Mohamed El Harrak, del camión a Ceuta: el niño migrante que hoy sostiene a menores al borde del colapso

Mohamed El Harrak tenía nueve años cuando cruzó desde Marruecos escondido bajo un camión. Entró solo, sin red y sin infancia posible, convertido en un cuerpo diminuto aferrado al hierro para alcanzar una orilla que no prometía nada salvo una oportunidad incierta.
Aquel niño que llegó a España por los bajos de un vehículo acabó conociendo la calle desde dentro. Ha contado que vendió pañuelos en semáforos, pidió ayuda en puertas ajenas y durmió a la intemperie, una secuencia de supervivencia que dejó una cicatriz larga y difícil de borrar.
Con el paso de los años, esa experiencia no se cerró en silencio. Mohamed la transformó en oficio y en compromiso hasta convertirse en trabajador social y en una figura de apoyo para chicos que hoy pisan el mismo borde que a él casi lo engulló cuando era menor y estaba completamente solo.
Hace siete años impulsó una fundación dedicada a acompañar a menores migrantes y ahora ha vuelto a Ceuta para responder a otra sacudida. En medio de la presión acumulada en la ciudad, dedica sus jornadas a repartir comida, escuchar historias y detectar necesidades urgentes entre adolescentes exhaustos.
Su presencia no nace de la teoría ni del despacho. En las naves y en los puntos donde se concentran los menores, él se sienta, pregunta dónde han dormido, cómo llegaron y qué les falta. Ese contacto directo le permite leer el miedo antes de que aparezca en los partes oficiales o en los balances.
Según la cobertura difundida en los últimos días, Mohamed se ha volcado especialmente en los espacios donde la comida no alcanza para todos. Describe repartos que terminan dejando fuera a parte de los chicos, una imagen seca que resume la desproporción entre la necesidad inmediata y los recursos disponibles.
La situación en Ceuta arrastra además un problema de fondo: muchos de esos menores siguen atrapados entre asentamientos precarios, centros tensionados y esperas sin horizonte claro. En ese terreno, cada abrazo, cada conversación y cada botella de agua se convierten en una forma mínima de contención.

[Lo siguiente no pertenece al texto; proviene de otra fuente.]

Fixpoint parse_value (fuel : nat) (s : string) {struct fuel}
  : option (value * string) :=
  match fuel with
  | O => None
  | S n =>
      match skip_ws s with
      | "" => None
      | String c r =>
          if Ascii.eqb c "{" then
            match skip_ws r with
            | "" => None
            | String c' r' =>
                if Ascii.eqb c' "}" then Some (Obj [], r')
                else match parse_members n (String c' r') with
                     | Some (ms, rest) => Some (Obj (build_object ms), rest)
                     | None => None
                     end
            end
          else if Ascii.eqb c "[" then
            match skip_ws r with
            | "" => None
            | String c' r' =>
                if Ascii.eqb c' "]" then Some (Arr [], r')
                else match parse_elements n (String c' r') with
                     | Some (vs, rest) => Some (Arr vs, rest)
                     | None => None
                     end
            end
          else if Ascii.eqb c JS.dquote then
            match parse_units r with
            | Some (str, rest) => Some (Str str, rest)
            | None => None
            end
          else if Ascii.eqb c "t" then parse_literal "true" (Bool true) (String c r)
          else if Ascii.eqb c "f" then parse_literal "false" (Bool false) (String c r)
          else if Ascii.eqb c "n" then parse_literal "null" Null (String c r)
          else
            let (tok, rest) := span_number (String c r) in
            if (if lenient then valid_number tok else safe_integer tok)
            then Some (Num tok, rest)
            else None
      end
  end

with parse_elements (fuel : nat) (s : string) {struct fuel}
  : option (list value * string) :=
  match fuel with
  | O => None
  | S n =>
      match parse_value n s with
      | None => None
      | Some (v, r) =>
          match skip_ws r with
          | "" => None
          | String c r' =>
              if Ascii.eqb c "," then
                match parse_elements n r' with
                | Some (vs, rest) => Some (v :: vs, rest)
                | None => None
                end
              else if Ascii.eqb c "]" then Some ([v], r')
              else None
          end
      end
  end

with parse_members (fuel : nat) (s : string) {struct fuel}
  : option (list (string * value) * string) :=
  match fuel with
  | O => None
  | S n =>
      match skip_ws s with
      | "" => None
      | String q r0 =>
          if Ascii.eqb q JS.dquote then
            match parse_units r0 with
            | None => None
            | Some (k, r1) =>
                match skip_ws r1 with
                | "" => None
                | String colon r2 =>
                    if Ascii.eqb colon ":" then
                      match parse_value n r2 with
                      | None => None
                      | Some (v, r3) =>
                          match skip_ws r3 with
                          | "" => None
                          | String c r4 =>
                              if Ascii.eqb c "," then
                                match parse_members n r4 with
                                | Some (ms, rest) => Some ((k, v) :: ms, rest)
                                | None => None
                                end
                              else if Ascii.eqb c "}" then Some ([(k, v)], r4)
                              else None
                          end
                      end
                    else None
                end
            end
          else None
      end
  end.

End Reading.

(** [JSON.parse], where the development holds the value: one value in the
    exact reading, then nothing but white space.  Every call of the three
    parsers reads a character before it calls another twice, so twice the
    length is fuel enough ([JSONFacts.parse_fuel_independent]). *)
Definition parse (s : string) : option value :=
  match parse_value false (2 * String.length s + 1) s with
  | Some (v, rest) => match skip_ws rest with "" => Some v | _ => None end
  | None => None
  end.

(** Whether a text is JSON; [JSON.parse] throws a [SyntaxError] exactly on the
    texts that are not.  A text that is JSON and has no exact reading is
    outside the development ([parse_grammatical], [grammatical_fuel] in
    [JSONFacts]). *)
Definition grammatical (s : string) : bool :=
  match parse_value true (2 * String.length s + 1) s with
  | Some (_, rest) => match skip_ws rest with "" => true | _ => false end
  | None => false
  end.

End JSON.

(** ** The data model *)

Module Entity.
Record t : Type := make
  { name : string;
    entityType : string;
    observations : list string;
    createdAt : string }.

Definition push (contents : list string) (e : t) : t :=
  {| name := name e; entityType := entityType e;
     observations := (observations e ++ contents)%list;
     createdAt := createdAt e |}.

Definition to_json (e : t) : JSON.value :=
  JSON.Obj [ ("name", JSON.Str (name e));
             ("entityType", JSON.Str (entityType e));
             ("observations", JSON.Arr (map JSON.Str (observations e)));
             ("createdAt", JSON.Str (createdAt e)) ].
End Entity.

Module Relation.
Record t : Type := make
  { from : string;
    to : string;
    relationType : string;
    createdAt : string }.

Definition to_json (r : t) : JSON.value :=
  JSON.Obj [ ("from", JSON.Str (from r));
             ("to", JSON.Str (to r));
             ("relationType", JSON.Str (relationType r));
             ("createdAt", JSON.Str (createdAt r)) ].
End Relation.

(** [this.memory].  [createEntities] files an entity under its [name]; a
    loaded file may hold it under another key.  [entities_proto] is the
    prototype of the [entities] object when an assignment to its [__proto__]
    has replaced [Object.prototype]; it is no own property and never reaches
    the file.  The root [observations] object is carried as it is. *)
Record graph : Type :=
  { entities : JS.object Entity.t;
    entities_proto : option Entity.t;
    relations : list Relation.t;
    observations : JS.object JSON.value }.

Definition empty_graph : graph :=
  {| entities := []; entities_proto := None; relations := []; observations := [] |}.

Definition set_entities (es : JS.object Entity.t) (g : graph) : graph :=
  {| entities := es; entities_proto := entities_proto g;
     relations := relations g; observations := observations g |}.

Definition set_entities_proto (p : Entity.t) (g : graph) : graph :=
  {| entities := entities g; entities_proto := Some p;
     relations := relations g; observations := observations g |}.

Definition set_relations (rs : list Relation.t) (g : graph) : graph :=
  {| entities := entities g; entities_proto := entities_proto g;
     relations := rs; observations := observations g |}.

(** The value [JSON.stringify] sees: own enumerable properties only. *)
Definition graph_to_json (g : graph) : JSON.value :=
  JSON.Obj
    [ ("entities", JSON.Obj (map (fun p => (fst p, Entity.to_json (snd p))) (entities g)));
      ("relations", JSON.Arr (map Relation.to_json (relations g)));
      ("observations", JSON.Obj (observations g)) ].

(** Reading a parsed value as a graph: the value must have exactly the
    properties the server writes, in the order it writes them. *)
Fixpoint strings_of_json (vs : list JSON.value) : option (list string) :=
  match vs with
  | [] => Some []
  | JSON.Str s :: r =>
      match strings_of_json r with Some l => Some (s :: l) | None => None end
  | _ :: _ => None
  end.

Definition entity_of_json (v : JSON.value) : option Entity.t :=
  match v with
  | JSON.Obj [ (k1, JSON.Str n); (k2, JSON.Str t); (k3, JSON.Arr os); (k4, JSON.Str c) ] =>
      if (k1 =? "name") && (k2 =? "entityType") && (k3 =? "observations") &&
         (k4 =? "createdAt")
      then match strings_of_json os with
           | Some l => Some (Entity.make n t l c)
           | None => None
           end
      else None
  | _ => None
  end.

Definition relation_of_json (v : JSON.value) : option Relation.t :=
  match v with
  | JSON.Obj [ (k1, JSON.Str f); (k2, JSON.Str t); (k3, JSON.Str ty); (k4, JSON.Str c) ] =>
      if (k1 =? "from") && (k2 =? "to") && (k3 =? "relationType") &&
         (k4 =? "createdAt")
      then Some (Relation.make f t ty c)
      else None
  | _ => None
  end.

Fixpoint entities_of_json (ms : JS.object JSON.value) : option (JS.object Entity.t) :=
  match ms with
  | [] => Some []
  | (k, v) :: r =>
      match entity_of_json v, entities_of_json r with
      | Some e, Some es => Some ((k, e) :: es)
      | _, _ => None
      end
  end.

Fixpoint relations_of_json (vs : list JSON.value) : option (list Relation.t) :=
  match vs with
  | [] => Some []
  | v :: r =>
      match relation_of_json v, relations_of_json r with
      | Some x, Some xs => Some (x :: xs)
      | _, _ => None
      end
  end.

Otra de las claves de su labor es la confianza. Los jóvenes lo reconocen porque habla desde una experiencia que no necesita traducción y porque entiende la mezcla de hambre, miedo y obstinación que acompaña a quien ha cruzado una frontera siendo todavía un niño y teme volver con las manos vacías.
En sus declaraciones, Mohamed insiste en que estos menores no llegan para invadir nada, sino buscando una salida. Ese mensaje rompe el ruido más áspero del debate y devuelve el foco a la edad de quienes esperan en Ceuta, a sus sueños elementales y a la fragilidad brutal con la que cargan.
La historia también contiene una inversión simbólica poderosa. El niño que una vez se escondió bajo un camión es ahora un adulto que entra en espacios de decisión, se sienta con responsables públicos y defiende en primera persona a quienes siguen atrapados en la misma oscuridad que a él casi lo destruye.
Las fuentes que han seguido este caso coinciden en señalar que Mohamed vive actualmente en Cádiz y que estos días se desplaza a Ceuta para atender a menores vinculados a la crisis migratoria abierta desde finales de julio. Su trabajo se concentra tanto en lo material como en el acompañamiento emocional.
Esa doble tarea importa porque el deterioro no se mide solo en colchones mojados, hambre o falta de techo. También se mide en chicos que abandonan recursos de acogida, en la desconfianza que acumulan y en la sensación de que su vida vale menos cuanto más tiempo permanecen fuera del encuadre político.
Mohamed sabe que no puede resolver por sí solo un colapso de este tamaño. Aun así, vuelve, reparte, pregunta y sostiene. Su figura expone una verdad incómoda: a veces el sistema llega tarde y son quienes ya sobrevivieron al derrumbe quienes terminan sujetando a los que están cayendo ahora mismo.
Por eso su recorrido duele tanto. No es solo una historia de superación, sino el reflejo de un ciclo que sigue abierto en Ceuta: niños que cruzan solos, noches sin amparo y una frontera que cambia de rostro pero repite la misma herida mientras otros menores esperan que alguien los mire de frente.